SINGAPORE– According to IDC’s latest Worldwide Artificial Intelligence Spending Guide, Asia/Pacific* spending on AI systems will rise from $17.6 billion in 2022 to around $32 billion in 2025. Businesses invest in artificial intelligence (AI) to gain a competitive advantage through improved customer insight, increased employee efficiency, and accelerated decision making. IDC forecasts a compound annual growth rate (CAGR) of 25.2 percent for the period 2020-2025.

“Many of the changes caused by the pandemic will stay and we expect the adoption momentum of practical AI use cases such as remote or contactless engagement to continue. In the long term, a clear guidance on the management of the associated risk factors of AI solutions will further boost the confidence level of buying organizations,” says Jessie Danqing Cai, Associate Research Director, Cognitive Computing/Artificial Intelligence for IDC Asia/Pacific.

width="951"

 

Over the next five years, the banking industry will continue to invest the most in AI solutions. Risk mitigation would be vital for the banking industry’s AI investment through augmented threat intelligence and fraud analysis applications. State/Local government is the second-highest spender on AI solutions, focusing on public safety and emergency response, augmented threat intelligence, and prevention systems. For the next five years, the next top spending industry is professional services, growing fast with 26.6% (CAGR). The key focus area is augmented customer service agents, which help resolve customer issues. Smart business innovation and automation will optimize and streamline complex and repetitive business tasks to support organizational decision-making.

“Increasing government regulations and mandates of AI’s trust, robustness, and its ethical use will need to be addressed by organizations,” says Vinayaka Venkatesh, Senior Market Analyst at IDC IT Spending Guides, Customer Insights & Analysis.” Customer-facing industries such as financial services, hospitality and tourism will take the lead in addressing these government mandates,” Venkatesh added. /

 

The top five use cases account for $6.1 billion, or 34.5 percent of total AI spending, and are forecasted to grow to 10.8 billion by 2025. Investments in use cases such as augmented customer service agents, sales process recommendation and augmentation, and smart business innovation and automation solutions are pervasive across all industries. These solutions enable organizations to provide a better customer experience while also saving time in the decision-making process. State and local governments are spending more than 64.3 percent of total AI spending on public safety and emergency response solutions that address new and emerging threats and improve emergency/disaster planning and response. Similarly, the BSFI sector invests around 25 percent of total AI spending on fraud analysis and investigation AI solutions to detect fraudulent transactions and anomalies.
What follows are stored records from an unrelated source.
(** * SOAP: shared particle mesh and snapshot dataset names

    A shallow embedding of [shared_mesh.py] (class [SharedMesh]) and of
    [snapshot_datasets.py] (class [SnapshotDatasets]), with the properties
    of the spatial index and of the dataset name table proved over it.

    Conventions of the embedding.
    - [np.float64] coordinates are rationals ([Q]).  The bounding box and
      the cell coordinates (lines 24-39, 94-97 and 133-136) are computed
      exactly.
      The radius test of [query_radius] compares rounded numbers, so its
      arithmetic (lines 124-125 and 148-149) is that of IEEE 754 binary64:
      every operand is the binary64 number nearest to its rational and
      every operation rounds to nearest, ties to even.
    - A quotient by a zero cell size (IEEE infinity or NaN) has no rational
      value, and its conversion to [np.int32] is not defined by NumPy; such
      a computation is [Undefined] here.
    - [np.int32] array arithmetic wraps around ([wrap32]).
    - Python exceptions are [Raise e]; normal completion is [Ok v].
    - The MPI communicator is the list of the local parts of a distributed
      array, rank 0 first. *)

From Stdlib Require Import String Ascii.
From Stdlib Require Import ZArith QArith Qround Qminmax Lqa SpecFloat.
From Stdlib Require Import List Permutation Sorted Mergesort Orders.
From Stdlib Require Import Bool Lia.
Import ListNotations.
Hardware will be the leading technology, accounting for more than 49.8% of AI spending; the largest areas of investment will be in servers, accounting for more than 84 percent of total spending, while the rest will go toward storage. Software is the second leading technology with 31% of AI spending. 71% of total AI spending in Software goes towards AI Applications and Artificial Intelligent Platforms. Services has the fastest spending growth, with a five-year CAGR of 34.3% in technology.

The Worldwide Artificial Intelligence Spending Guide  sizes spending for technologies that analyze, organize, access, and provide advisory services based on a range of unstructured information. The Spending Guide quantifies the AI opportunity by providing data for 29 use cases across 19 industries in nine regions and 32 countries. Data is also available for the related hardware, software, and services categories.

Taxonomy Note: The IDC Worldwide Artificial Intelligence Spending Guide  uses a very precise definition of what constitutes an AI Application in which the application must have an AI component that is crucial to the application – without this AI component the application will not function. This distinction enables the Spending Guide to focus on those software applications that are strongly AI Centric. In comparison, the IDC Worldwide Semiannual Artificial Intelligence Tracker  uses a broad definition of AI Applications that includes applications where the AI component is non-centric, or not fundamental, to the application. This enables the inclusion of vendors that have incorporated AI capabilities into their software, but the applications are not exclusively used for AI functions only. In other words, the application will function without the inclusion of the AI component.